(Records provided begins)
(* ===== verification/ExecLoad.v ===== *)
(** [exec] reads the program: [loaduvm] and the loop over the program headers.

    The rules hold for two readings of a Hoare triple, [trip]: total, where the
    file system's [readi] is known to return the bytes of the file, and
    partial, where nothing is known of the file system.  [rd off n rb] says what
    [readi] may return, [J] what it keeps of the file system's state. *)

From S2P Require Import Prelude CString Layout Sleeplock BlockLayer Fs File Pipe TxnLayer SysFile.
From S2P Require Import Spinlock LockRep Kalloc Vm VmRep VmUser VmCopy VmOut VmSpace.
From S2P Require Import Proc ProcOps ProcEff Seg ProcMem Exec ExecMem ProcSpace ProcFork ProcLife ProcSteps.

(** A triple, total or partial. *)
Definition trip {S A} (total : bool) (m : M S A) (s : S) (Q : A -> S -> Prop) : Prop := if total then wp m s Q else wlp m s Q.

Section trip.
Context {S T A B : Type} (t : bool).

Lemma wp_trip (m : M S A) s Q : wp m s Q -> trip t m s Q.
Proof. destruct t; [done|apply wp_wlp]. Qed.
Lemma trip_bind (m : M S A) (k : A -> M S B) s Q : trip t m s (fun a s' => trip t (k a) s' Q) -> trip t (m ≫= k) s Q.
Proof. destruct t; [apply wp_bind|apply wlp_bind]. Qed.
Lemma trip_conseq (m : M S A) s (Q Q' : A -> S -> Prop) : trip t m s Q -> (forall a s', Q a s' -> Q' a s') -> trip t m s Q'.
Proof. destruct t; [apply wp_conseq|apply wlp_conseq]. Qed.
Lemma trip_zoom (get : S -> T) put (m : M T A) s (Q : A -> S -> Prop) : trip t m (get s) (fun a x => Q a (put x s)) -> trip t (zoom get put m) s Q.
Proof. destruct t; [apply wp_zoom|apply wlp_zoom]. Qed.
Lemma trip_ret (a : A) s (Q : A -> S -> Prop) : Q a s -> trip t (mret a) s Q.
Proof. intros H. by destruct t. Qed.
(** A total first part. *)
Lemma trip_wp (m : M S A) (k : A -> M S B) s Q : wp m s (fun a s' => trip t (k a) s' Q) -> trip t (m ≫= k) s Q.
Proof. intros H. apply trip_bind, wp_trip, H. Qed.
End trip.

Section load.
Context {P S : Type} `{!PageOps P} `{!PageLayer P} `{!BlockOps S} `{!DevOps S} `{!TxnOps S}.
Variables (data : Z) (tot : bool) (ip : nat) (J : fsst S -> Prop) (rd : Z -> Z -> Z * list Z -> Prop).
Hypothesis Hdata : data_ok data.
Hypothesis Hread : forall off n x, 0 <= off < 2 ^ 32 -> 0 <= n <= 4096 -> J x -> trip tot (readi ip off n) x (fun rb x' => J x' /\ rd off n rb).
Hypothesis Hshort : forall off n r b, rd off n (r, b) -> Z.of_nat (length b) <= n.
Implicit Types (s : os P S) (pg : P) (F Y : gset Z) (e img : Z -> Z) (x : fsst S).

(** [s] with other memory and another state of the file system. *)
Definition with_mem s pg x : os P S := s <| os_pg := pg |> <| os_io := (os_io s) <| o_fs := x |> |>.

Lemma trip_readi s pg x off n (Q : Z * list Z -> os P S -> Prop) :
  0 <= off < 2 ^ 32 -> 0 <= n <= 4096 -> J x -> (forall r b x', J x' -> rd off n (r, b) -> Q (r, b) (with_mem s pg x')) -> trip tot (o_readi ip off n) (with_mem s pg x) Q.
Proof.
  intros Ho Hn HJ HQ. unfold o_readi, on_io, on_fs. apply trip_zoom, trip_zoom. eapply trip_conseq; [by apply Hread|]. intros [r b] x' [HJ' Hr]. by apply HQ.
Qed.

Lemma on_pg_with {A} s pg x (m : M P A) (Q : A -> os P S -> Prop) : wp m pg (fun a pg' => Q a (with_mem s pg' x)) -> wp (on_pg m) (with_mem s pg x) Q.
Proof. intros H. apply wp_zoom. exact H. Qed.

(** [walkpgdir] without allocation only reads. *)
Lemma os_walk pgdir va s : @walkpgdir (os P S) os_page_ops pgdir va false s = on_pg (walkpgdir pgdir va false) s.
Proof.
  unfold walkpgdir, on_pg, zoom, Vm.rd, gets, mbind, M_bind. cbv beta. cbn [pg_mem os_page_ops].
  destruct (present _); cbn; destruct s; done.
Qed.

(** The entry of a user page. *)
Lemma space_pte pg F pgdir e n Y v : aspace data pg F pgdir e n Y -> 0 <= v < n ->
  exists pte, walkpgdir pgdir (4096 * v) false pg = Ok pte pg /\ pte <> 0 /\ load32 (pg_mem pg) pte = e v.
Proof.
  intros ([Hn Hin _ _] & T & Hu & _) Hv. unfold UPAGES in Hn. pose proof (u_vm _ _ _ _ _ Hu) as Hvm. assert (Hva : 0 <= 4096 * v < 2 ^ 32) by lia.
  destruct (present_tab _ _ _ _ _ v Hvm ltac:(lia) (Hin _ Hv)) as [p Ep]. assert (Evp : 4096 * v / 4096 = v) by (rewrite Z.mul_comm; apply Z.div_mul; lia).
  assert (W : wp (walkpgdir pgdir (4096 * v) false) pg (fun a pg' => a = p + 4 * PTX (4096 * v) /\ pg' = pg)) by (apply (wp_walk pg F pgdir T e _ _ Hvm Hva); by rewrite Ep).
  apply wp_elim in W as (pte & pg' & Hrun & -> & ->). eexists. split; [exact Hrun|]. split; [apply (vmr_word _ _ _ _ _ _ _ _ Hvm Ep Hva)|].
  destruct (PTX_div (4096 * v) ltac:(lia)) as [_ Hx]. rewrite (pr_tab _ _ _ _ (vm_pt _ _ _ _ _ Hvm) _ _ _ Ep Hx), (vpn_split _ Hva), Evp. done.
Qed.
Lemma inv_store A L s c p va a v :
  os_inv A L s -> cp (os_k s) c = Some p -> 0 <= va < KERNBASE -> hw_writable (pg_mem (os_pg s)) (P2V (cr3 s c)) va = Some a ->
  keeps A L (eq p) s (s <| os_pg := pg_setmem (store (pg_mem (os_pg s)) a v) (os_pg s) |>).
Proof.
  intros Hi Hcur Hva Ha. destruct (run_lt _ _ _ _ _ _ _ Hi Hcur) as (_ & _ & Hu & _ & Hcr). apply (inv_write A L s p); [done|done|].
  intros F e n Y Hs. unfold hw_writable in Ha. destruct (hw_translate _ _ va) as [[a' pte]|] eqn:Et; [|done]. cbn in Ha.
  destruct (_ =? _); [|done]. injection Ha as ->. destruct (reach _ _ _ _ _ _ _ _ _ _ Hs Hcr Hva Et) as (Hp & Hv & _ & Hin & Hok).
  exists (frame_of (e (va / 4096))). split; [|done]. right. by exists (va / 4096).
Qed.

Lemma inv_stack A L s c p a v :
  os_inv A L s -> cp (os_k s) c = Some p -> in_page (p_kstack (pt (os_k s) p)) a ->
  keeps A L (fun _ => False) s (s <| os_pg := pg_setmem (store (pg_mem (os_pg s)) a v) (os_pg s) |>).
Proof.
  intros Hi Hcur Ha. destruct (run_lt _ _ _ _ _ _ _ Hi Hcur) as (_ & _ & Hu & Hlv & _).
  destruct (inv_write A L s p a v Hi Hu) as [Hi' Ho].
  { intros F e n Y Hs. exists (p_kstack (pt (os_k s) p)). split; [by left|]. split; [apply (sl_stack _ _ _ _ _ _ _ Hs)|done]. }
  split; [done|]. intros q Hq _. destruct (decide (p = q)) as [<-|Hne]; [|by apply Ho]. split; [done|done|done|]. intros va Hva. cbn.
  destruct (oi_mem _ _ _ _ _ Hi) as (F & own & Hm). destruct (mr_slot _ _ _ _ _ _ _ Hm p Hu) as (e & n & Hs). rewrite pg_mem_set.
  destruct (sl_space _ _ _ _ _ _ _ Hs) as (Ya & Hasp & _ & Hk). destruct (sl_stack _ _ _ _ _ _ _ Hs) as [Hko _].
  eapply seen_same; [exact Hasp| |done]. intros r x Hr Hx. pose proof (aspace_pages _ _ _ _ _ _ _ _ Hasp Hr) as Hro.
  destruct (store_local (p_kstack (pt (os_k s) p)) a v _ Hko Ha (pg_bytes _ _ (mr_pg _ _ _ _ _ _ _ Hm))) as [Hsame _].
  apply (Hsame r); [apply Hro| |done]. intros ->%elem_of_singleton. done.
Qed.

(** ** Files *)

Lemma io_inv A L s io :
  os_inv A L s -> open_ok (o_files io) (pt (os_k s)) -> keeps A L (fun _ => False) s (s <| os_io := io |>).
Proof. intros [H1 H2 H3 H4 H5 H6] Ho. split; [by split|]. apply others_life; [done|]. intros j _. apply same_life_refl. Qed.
(Records provided ends)
> [Problem statement]:
A line counts if it holds the word "ltac". How many lines of the entries count? Give the number only.

> [Response to the task]:
2